**WHAT THE TASK REQUIRES**
A single number is the answer: how many lines of the data hold "Hpos"?

*** Opening DATA SECTION ***

Lemma verify_state_linkage_Ok prev next u :
  verify_state_linkage prev next = Ok u -> chained prev next.
Proof.
  unfold verify_state_linkage. intros H. simplify_res. simplify_bool. subst.
  constructor; congruence.
Qed.

(** The linkage check computes both digests before any state is validated. *)
Lemma verify_state_linkage_Panic prev next :
  ChannelState.channel_id prev = ChannelState.channel_id next ->
  ChannelState.epoch next = wrap 64 (ChannelState.epoch prev + 1) ->
  ChannelState.prev_digest next = ChannelState.digest prev ->
  ChannelState.signing_digest (E := ChannelStateUpdateError) prev = Ok (ChannelState.digest prev) ->
  BalanceState.h1 (E := ChannelStateUpdateError) (bal next) = Panic ->
  verify_state_linkage prev next = Panic.
Proof.
  intros Hid He Hp Hd Hh. unfold verify_state_linkage.
  rewrite Hid, Z.eqb_refl, He, Z.eqb_refl, Hp, Hd. cbn -[wrap].
  rewrite !bool_decide_eq_true_2 by done. cbn -[wrap].
  unfold ChannelState.signing_digest. by rewrite Hh.
Qed.

(** What every ordinary transition shares. *)
Record linked (record : ChannelRecord) prev next : Prop := {
  lk_prev_valid : valid (bal prev);
  lk_next_valid : valid (bal next);
  lk_members : BalanceState.member_count (bal prev) = ChannelRecord.member_count record /\
               BalanceState.member_count (bal next) = ChannelRecord.member_count record;
  lk_delegates : BalanceState.delegate_count (bal prev) = ChannelRecord.delegate_count record /\
                 BalanceState.delegate_count (bal next) = ChannelRecord.delegate_count record;
  lk_nonce : ChannelState.close_freeze_nonce next = ChannelState.close_freeze_nonce prev;
  lk_id : BalanceState.channel_id (bal prev) = ChannelState.channel_id prev /\
          BalanceState.channel_id (bal next) = ChannelState.channel_id next /\
          ChannelState.channel_id prev = ChannelRecord.channel_id record;
  lk_version : BalanceState.state_version (bal next) = wrap 64 (BalanceState.state_version (bal prev) + 1);
  lk_recipients : BalanceState.recipients (bal next) = BalanceState.recipients (bal prev);
  lk_digests : BalanceState.regev_pk_digests (bal next) = BalanceState.regev_pk_digests (bal prev);
}.

Lemma verify_balance_state_shared_Ok record prev next u :
  typed (bal prev) -> typed (bal next) ->
  verify_balance_state_shared record prev next = Ok u -> linked record prev next.
Proof.
  intros Hp Hn. unfold verify_balance_state_shared, verify_ordinary_state_metadata. intros H.
  simplify_res. apply res_forall_Ok in Hr5. rewrite !Forall_cons_iff in Hr5.
  destruct Hr5 as [Hc1 [Hc2 _]]. apply ensure_Ok in Hc1, Hc2. unfold counts_match in *.
  apply validate_Ok in Hr0, Hr1; [|done..]. simplify_bool. by constructor.
Qed.

Lemma verify_balance_state_common_Ok record prev next u :
  typed (bal prev) -> typed (bal next) ->
  verify_balance_state_common record prev next = Ok u ->
  linked record prev next /\
  BalanceState.token_registry (bal next) = BalanceState.token_registry (bal prev) /\
  BalanceState.token_count (bal next) = BalanceState.token_count (bal prev).
Proof.
  intros Hp Hn. unfold verify_balance_state_common. intros H. simplify_res.
  apply verify_balance_state_shared_Ok in Hr; [|done..]. by simplify_bool.
Qed.

Lemma ensure_slot_unchanged_Ok prev next i u :
  ensure_slot_unchanged prev next i = Ok u -> forall t, ct_lookup next i t = ct_lookup prev i t.
Proof.
  unfold ensure_slot_unchanged, ct_lookup. intros H t. simplify_res. simplify_bool. subst.
  by rewrite Hr, Hr0.
Qed.

Lemma require_pending_adds_unchanged_Ok prev next i u :
  require_pending_adds_unchanged prev next i = Ok u ->
  forall t, adds_lookup next i t = adds_lookup prev i t.
Proof.
  unfold require_pending_adds_unchanged, adds_lookup. intros H t. simplify_res. simplify_bool. subst.
  by rewrite Hr, Hr0.
Qed.

Lemma ensure_row_unchanged_except_Ok prev next i ts u :
  typed (bal prev) -> typed (bal next) ->
  ensure_row_unchanged_except prev next i ts = Ok u ->
  forall t, t <> ts -> ct_lookup next i t = ct_lookup prev i t.
Proof.
  intros Hp Hn H t Hne. unfold ensure_row_unchanged_except in H. rewrite res_forall_seq in H.
  destruct (decide (t < MAX_CHANNEL_TOKENS)%nat) as [Ht|]; [|by rewrite !ct_lookup_width by (done || lia)].
  specialize (H t ltac:(lia)). rewrite (proj2 (Nat.eqb_neq _ _) Hne) in H. simplify_res.
  simplify_bool. subst. apply ct_at_Ok in Hr, Hr0. congruence.
Qed.

Lemma require_pending_adds_unchanged_except_Ok prev next i ts u :
  typed (bal prev) -> typed (bal next) ->
  require_pending_adds_unchanged_except prev next i ts = Ok u ->
  forall t, t <> ts -> adds_lookup next i t = adds_lookup prev i t.
Proof.
  intros Hp Hn H t Hne. unfold require_pending_adds_unchanged_except in H. rewrite res_forall_seq in H.
  destruct (decide (t < MAX_CHANNEL_TOKENS)%nat) as [Ht|]; [|by rewrite !adds_lookup_width by (done || lia)].
  specialize (H t ltac:(lia)). rewrite (proj2 (Nat.eqb_neq _ _) Hne) in H. simplify_res.
  simplify_bool. subst. apply adds_at_Ok in Hr, Hr0. congruence.
Qed.

Lemma require_pending_add_increment_Ok prev next i ts u :
  typed (bal prev) -> typed (bal next) ->
  (forall n, adds_lookup prev i ts = Some n -> 0 <= n) ->
  require_pending_add_increment prev next i ts = Ok u ->
  (exists n, adds_lookup prev i ts = Some n /\ 0 <= n < MAX_HOMO_ADDS_BEFORE_REFRESH /\
     adds_lookup next i ts = Some (n + 1)) /\
  forall t, t <> ts -> adds_lookup next i t = adds_lookup prev i t.
Proof.
  intros Hp Hn Hpos. unfold require_pending_add_increment. intros H. simplify_res. simplify_bool.
  apply adds_at_Ok in Hr, Hr0. specialize (Hpos _ Hr).
  assert (r0 = r + 1) as ->.
  { rewrite Hr2. apply wrap_id. unfold in_width, MAX_HOMO_ADDS_BEFORE_REFRESH in *. lia. }
  split; [by exists r|]. by eapply require_pending_adds_unchanged_except_Ok.
Qed.

Lemma ensure_funds_unchanged_except_Ok prev next ts u :
  cs_typed prev -> cs_typed next ->
  ensure_funds_unchanged_except prev next ts = Ok u ->
  forall t, t <> ts -> fund_lookup next t = fund_lookup prev t.
Proof.
  intros Hp Hn H t Hne. unfold ensure_funds_unchanged_except in H. rewrite res_forall_seq in H.
  destruct (decide (t < MAX_CHANNEL_TOKENS)%nat) as [Ht|Ht].
  - specialize (H t ltac:(lia)). rewrite (proj2 (Nat.eqb_neq _ _) Hne) in H. simplify_res.
    simplify_bool. subst. apply fund_at_Ok in Hr, Hr0. congruence.
  - unfold fund_lookup. rewrite !lookup_ge_None_2; [done| |]; rewrite cty_funds; (done || lia).
Qed.

(** The loops over the member slots. *)
Lemma slots_unchanged_Ok prev next (skip : nat -> bool) u :
  valid (bal prev) -> valid (bal next) ->
  res_forall (fun i => if skip i then Ok tt else ensure_slot_unchanged prev next i)
    (seq 0 MAX_CHANNEL_MEMBERS) = Ok u ->
  forall i t, skip i = false -> ct_lookup next i t = ct_lookup prev i t.
Proof.
  intros Hp Hn H i t Hs. rewrite res_forall_seq in H.
  destruct (decide (i < MAX_CHANNEL_MEMBERS)%nat) as [Hi|]; [|by rewrite !ct_lookup_slots by (done || lia)].
  specialize (H i ltac:(lia)). rewrite Hs in H. by eapply ensure_slot_unchanged_Ok.
Qed.

Lemma adds_unchanged_Ok prev next (skip : nat -> bool) u :
  valid (bal prev) -> valid (bal next) ->
  res_forall (fun i => if skip i then Ok tt else require_pending_adds_unchanged prev next i)
    (seq 0 MAX_CHANNEL_MEMBERS) = Ok u ->
  forall i t, skip i = false -> adds_lookup next i t = adds_lookup prev i t.
Proof.
  intros Hp Hn H i t Hs. rewrite res_forall_seq in H.
  destruct (decide (i < MAX_CHANNEL_MEMBERS)%nat) as [Hi|]; [|by rewrite !adds_lookup_slots by (done || lia)].
  specialize (H i ltac:(lia)). rewrite Hs in H. by eapply require_pending_adds_unchanged_Ok.
Qed.

Lemma slots_and_adds_unchanged_Ok prev next (skip : nat -> bool) u :
  valid (bal prev) -> valid (bal next) ->
  res_forall (fun i => if skip i then Ok tt
                       else _ ← ensure_slot_unchanged prev next i;
                            require_pending_adds_unchanged prev next i)
    (seq 0 MAX_CHANNEL_MEMBERS) = Ok u ->
  forall i t, skip i = false ->
    ct_lookup next i t = ct_lookup prev i t /\ adds_lookup next i t = adds_lookup prev i t.
Proof.
  intros Hp Hn H i t Hs. rewrite res_forall_seq in H.
  destruct (decide (i < MAX_CHANNEL_MEMBERS)%nat) as [Hi|];
    [|by rewrite !ct_lookup_slots, !adds_lookup_slots by (done || lia)].
  specialize (H i ltac:(lia)). rewrite Hs in H. simplify_res.
  split; [by eapply ensure_slot_unchanged_Ok | by eapply require_pending_adds_unchanged_Ok].
Qed.

Lemma resolve_token_slot_Ok s token_index ts :
  resolve_token_slot s token_index = Ok ts ->
  BalanceState.token_registry s !! ts = Some token_index /\ (ts < active_tokens s)%nat.
Proof.
  unfold resolve_token_slot. intros H. simplify_res.
  destruct (list_find _ _) as [[i x]|] eqn:Hf; cbn in H; [|done]. simplify_eq.
  apply list_find_Some in Hf as (Hl & -> & _). apply lookup_take_Some in Hl as [Hl Hlt].
  split; [done|]. unfold active_tokens. lia.
Qed.

Lemma u64_to_u256_val v x : in_width 64 v -> u64_to_u256 v = Ok x -> val x = v.
Proof.
  intros Hv. unfold u64_to_u256. intros H. apply limbs_try_into_Ok in H. unfold val. rewrite H. cbn.
  unfold wrap. rewrite Z.shiftr_div_pow2 by lia. unfold in_width in Hv.
  rewrite (Z.mod_small (v / 2 ^ 32)) by
    (split; [apply Z.div_pos; lia | apply Z.div_lt_upper_bound; lia]).
  pose proof (Z.div_mod v (2 ^ 32)). lia.
Qed.

Lemma check_token_slot_Ok s ts u :
  check_token_slot s ts = Ok u -> (ts < MAX_CHANNEL_TOKENS)%nat /\ (ts < active_tokens s)%nat.
Proof.
  unfold check_token_slot. intros H. simplify_res. simplify_bool.
  apply Nat.leb_gt in Hr, H. by split.
Qed.

Lemma member_slot_index_Ok record pk i :
  member_slot_index record pk = Ok i -> ChannelRecord.member_pk_gs record !! i = Some pk.
Proof.
  unfold member_slot_index. intros H. simplify_res.
  destruct (list_find _ _) as [[j x]|] eqn:Hf; cbn in H; [|done]. simplify_eq.
  by apply list_find_Some in Hf as (Hl & -> & _).
Qed.
End checks.

(** ** Effects *)

(** The registry and its active count are untouched. *)
Definition same_tokens (prev next : ChannelState) : Prop :=
  BalanceState.token_registry (bal next) = BalanceState.token_registry (bal prev) /\
  BalanceState.token_count (bal next) = BalanceState.token_count (bal prev).

(** Every position outside [touched] keeps its ciphertext and its counter. *)
Definition positions_unchanged (touched : nat -> nat -> Prop) (prev next : ChannelState) : Prop :=
  forall i t, ~ touched i t ->
    ct_lookup next i t = ct_lookup prev i t /\ adds_lookup next i t = adds_lookup prev i t.

(** The settle chain, accumulator, funds and incoming residue are untouched. *)
Definition no_settle (prev next : ChannelState) : Prop :=
  BalanceState.settled_tx_chain (bal next) = BalanceState.settled_tx_chain (bal prev) /\
  BalanceState.settled_tx_accumulator_root (bal next) = BalanceState.settled_tx_accumulator_root (bal prev) /\
  ChannelState.channel_fund next = ChannelState.channel_fund prev /\
  ChannelState.unallocated_confirmed_incoming next = ChannelState.unallocated_confirmed_incoming prev /\
  ChannelState.shared_native_nullifier_root next = ChannelState.shared_native_nullifier_root prev /\
  ChannelState.h2_tag next = bytes32_default.

(** Position [(i, t)] receives [delta] under the refresh budget. *)
Definition receives (prev next : ChannelState) (i t : nat) (delta : RegevCiphertext) : Prop :=
  (exists old new, ct_lookup prev i t = Some old /\ add_ciphertexts old delta = Ok new /\
     ct_lookup next i t = Some new) /\
  (exists n, adds_lookup prev i t = Some n /\ 0 <= n < MAX_HOMO_ADDS_BEFORE_REFRESH /\
     adds_lookup next i t = Some (n + 1)).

*** Closing DATA SECTION ***

**EXERCISE RESULT**
2